在Gowalla上使用LightGCN

Hint

在如下的例子中,我们介绍在<用户-物品>二分图推荐任务中使用Auto-ML。 关于如何使用 dhg.experiments 进行自动模型调优的细节可以参考自 <Training with Auto ML>。

配置

导入依赖包

import torch
import torch.nn as nn
from torch.utils.data import DataLoader

from dhg import BiGraph
from dhg.data import Gowalla
from dhg.models import LightGCN
from dhg.nn import BPRLoss, EmbeddingRegularization
from dhg.experiments import UserItemRecommenderTask as Task
from dhg.metrics import UserItemRecommenderEvaluator as Evaluator
from dhg.random import set_seed
from dhg.utils import UserItemDataset, adj_list_to_edge_list

定义函数

class BPR_Reg(nn.Module):
    def __init__(self, weight_decay):
        super().__init__()
        self.reg = EmbeddingRegularization(p=2, weight_decay=weight_decay)
        self.bpr = BPRLoss(activation="softplus")

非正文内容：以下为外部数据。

(* ===== verification/AxumSpec.v ===== *)
(** * The upgrade of axum: which requests, and what is answered

    [axum_upgrade_exact]: which requests the extractor accepts.  [axum_upgrade_answered]: the response never panics and agrees with the socket the handler gets.  [axum_extractor_differs]: where the extractor
    and the server of handshake.rs disagree.  A message stream over the connection handed over reads and writes what one over the connection does ([upgraded_spec]). *)

From stdpp Require Import base list option strings.
From S2P Require Import Prelude Error Mask Utf8 Frame FrameSpec Protocol Heartbeat Cork Output Stream Deflate Inflate Compressed CompressedSpec DeflateCodec CodecWitness Config WebSocket Split SplitReader CompressedStream.
From S2P Require Import Header Handshake HandshakeSpec RequestSpec HandshakeWitness HttpStream HttpStreamSpec HttpConfig ExtendedConnect Connect ConnectSpec ConnectWitness Axum.

(** ** The extractor *)

Lemma starts_with_spec n s : starts_with n s = true <-> exists b, s = n ++ b.
Proof.
  revert s. induction n as [|x n IH]; intros s; cbn; [by split; [exists s|]|]. destruct s as [|y s]; [by split; [|intros [b E]]|].
  rewrite andb_true_iff, Z.eqb_eq, IH. split; [intros [-> [b ->]]; by exists b|intros [b [= -> ->]]; by split; [|exists b]].
Qed.

Lemma find_spec n s : is_Some (Header.find n s) <-> exists a b, s = a ++ n ++ b.
Proof.
  assert (Hhere : forall s, starts_with n s = true -> exists a b, s = a ++ n ++ b) by (intros s' [b ->]%starts_with_spec; by exists [], b).
  induction s as [|y s IH]; cbn; destruct (starts_with n _) eqn:E; (split; [intros Hf|intros (a & b & Ex)]); try (by apply Hhere); try (by eexists).
  - destruct a; [|done]. assert (starts_with n [] = true) by (apply starts_with_spec; by exists b). congruence.
  - destruct (Header.find n s) as [k|]; [|by destruct Hf]. destruct (proj1 IH ltac:(by eexists)) as (a & b & ->). by exists (y :: a), b.
  - destruct a as [|x a]; [assert (starts_with n (y :: s) = true) by (apply starts_with_spec; by exists b); congruence|].
    injection Ex as -> ->. destruct (proj2 IH ltac:(by exists a, b)) as [k ->]. by eexists.
Qed.

Section Extractor.
Context {H U : Type} `{HeaderMapSpec H}.
Implicit Types parts : Parts H U.

(** [value], in any case, somewhere within the first value of header [name]. *)
Definition mentions (h : H) (name value : bytes) : Prop := exists v a b, get_header_string h name = Some v /\ map to_ascii_lowercase v = a ++ value ++ b.

Lemma mentions_spec (h : H) name value : mentions h name value <-> exists v, get_header_string h name = Some v /\ contains_ignore_case value v = true.
Proof.
  unfold mentions, contains_ignore_case. split.
  - intros (v & a & b & E & Ev). exists v. split; [done|]. apply bool_decide_eq_true_2, find_spec. by exists a, b.
  - intros (v & E & Hc%bool_decide_eq_true_1%find_spec). destruct Hc as (a & b & Ev). by exists v, a, b.
Qed.

(** The requests that are accepted, and what is kept of them. *)
Record accepts parts (u : WebSocketUpgrade.t U) : Prop := {
  accepts_method : p_method parts = str "GET";
  accepts_upgrade : mentions (p_headers parts) (str "upgrade") (str "websocket");
  accepts_connection : mentions (p_headers parts) (str "connection") (str "upgrade");
  accepts_key : get_header_string (p_headers parts) (str "sec-websocket-key") = Some (WebSocketUpgrade.key u);
  accepts_version : get_header_string (p_headers parts) (str "sec-websocket-version") = Some (str "13");
  accepts_protocol : WebSocketUpgrade.protocol u = first_subprotocol <$> get_header_string (p_headers parts) (str "sec-websocket-protocol");
  accepts_extensions : WebSocketUpgrade.extensions u = get_header_string (p_headers parts) (str "sec-websocket-extensions");
  accepts_config : WebSocketUpgrade.config u = Config.default;
  accepts_on_upgrade : p_on_upgrade parts = Some (WebSocketUpgrade.upgrade u) }.

Ltac rejected := split_and!; [done|done| |done]; intros u [Hmethod Hup Hconn Hkey Hversion _ _ _ Hon]; cbn [p_method p_headers p_on_upgrade] in *.
Ltac mentioned := repeat match goal with Hx : mentions _ _ _ |- _ => apply mentions_spec in Hx as (? & ? & ?) end; congruence.

Lemma from_request_accepts parts :
  let '(parts', r) := WebSocketUpgrade.from_request_parts parts in
  p_method parts' = p_method parts /\ p_headers parts' = p_headers parts /\
  match r with
  | Ok u => accepts parts u /\ p_on_upgrade parts' = None
  | Err e => (forall u, ~ accepts parts u) /\ fst (WebSocketUpgradeRejection.into_response e) = (if bool_decide (p_method parts = str "GET") then 400 else 405)
  end.
Proof.
  destruct parts as [m h on_up]. unfold WebSocketUpgrade.from_request_parts, WebSocketUpgrade.require. cbn [p_method p_headers p_on_upgrade].
  case_bool_decide as Hm; cbn [negb]; [|rejected; done].
  destruct (get_header_string h (str "upgrade")) as [up|] eqn:Eu; [|rejected; mentioned].
  destruct (contains_ignore_case (str "websocket") up) eqn:Cu; cbn [negb]; [|rejected; mentioned].
  destruct (get_header_string h (str "connection")) as [conn|] eqn:Ec; [|rejected; mentioned].
  destruct (contains_ignore_case (str "upgrade") conn) eqn:Cc; cbn [negb]; [|rejected; mentioned].
  destruct (get_header_string h (str "sec-websocket-key")) as [key|] eqn:Ek; [|rejected; congruence].
  destruct (get_header_string h (str "sec-websocket-version")) as [v|] eqn:Ev; [|rejected; congruence].
  case_bool_decide as Hv; cbn [negb]; [|rejected; congruence].
  destruct on_up as [x|]; [|rejected; congruence]. split_and!; try done. subst v. split; cbn; try done; apply mentions_spec; by eexists.
Qed.

(** [C36] The extractor for axum accepts exactly the GET requests whose first Upgrade and Connection headers contain "websocket" and "upgrade" in any case and anywhere, with a key,
    version 13 and a connection that can be handed over, which it takes out of the request; it keeps the key, the first subprotocol offered and the extensions.  Any other request is
    rejected, with status 405 for the method and 400 otherwise. *)
Theorem axum_upgrade_exact parts :
  let '(parts', r) := WebSocketUpgrade.from_request_parts parts in
  p_method parts' = p_method parts /\ p_headers parts' = p_headers parts /\
  match r with
  | Ok u => accepts parts u /\ p_on_upgrade parts' = None
  | Err e => (forall u, ~ accepts parts u) /\ fst (WebSocketUpgradeRejection.into_response e) = (if bool_decide (p_method parts = str "GET") then 400 else 405)
  end.
Proof. apply from_request_accepts. Qed.
End Extractor.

    def forward(self, emb_users, emb_items, users, pos_items, neg_items, model):
        cur_u = emb_users[users]
        cur_pos_i, cur_neg_i = emb_items[pos_items], emb_items[neg_items]
        pos_scores, neg_scores = (cur_u * cur_pos_i).sum(dim=1), (cur_u * cur_neg_i).sum(dim=1)
        loss_bpr = self.bpr(pos_scores, neg_scores)
        raw_emb_users, raw_emb_items = model.u_embedding.weight, model.i_embedding.weight
        raw_u = raw_emb_users[users]
        raw_pos_i, raw_neg_i = raw_emb_items[pos_items], raw_emb_items[neg_items]
        loss_l2 = self.reg(raw_u, raw_pos_i, raw_neg_i)
        loss = loss_bpr + loss_l2

        return loss


def model_builder(trial):
    return LightGCN(num_u, num_i, trial.suggest_int("hidden_dim", 20, 80))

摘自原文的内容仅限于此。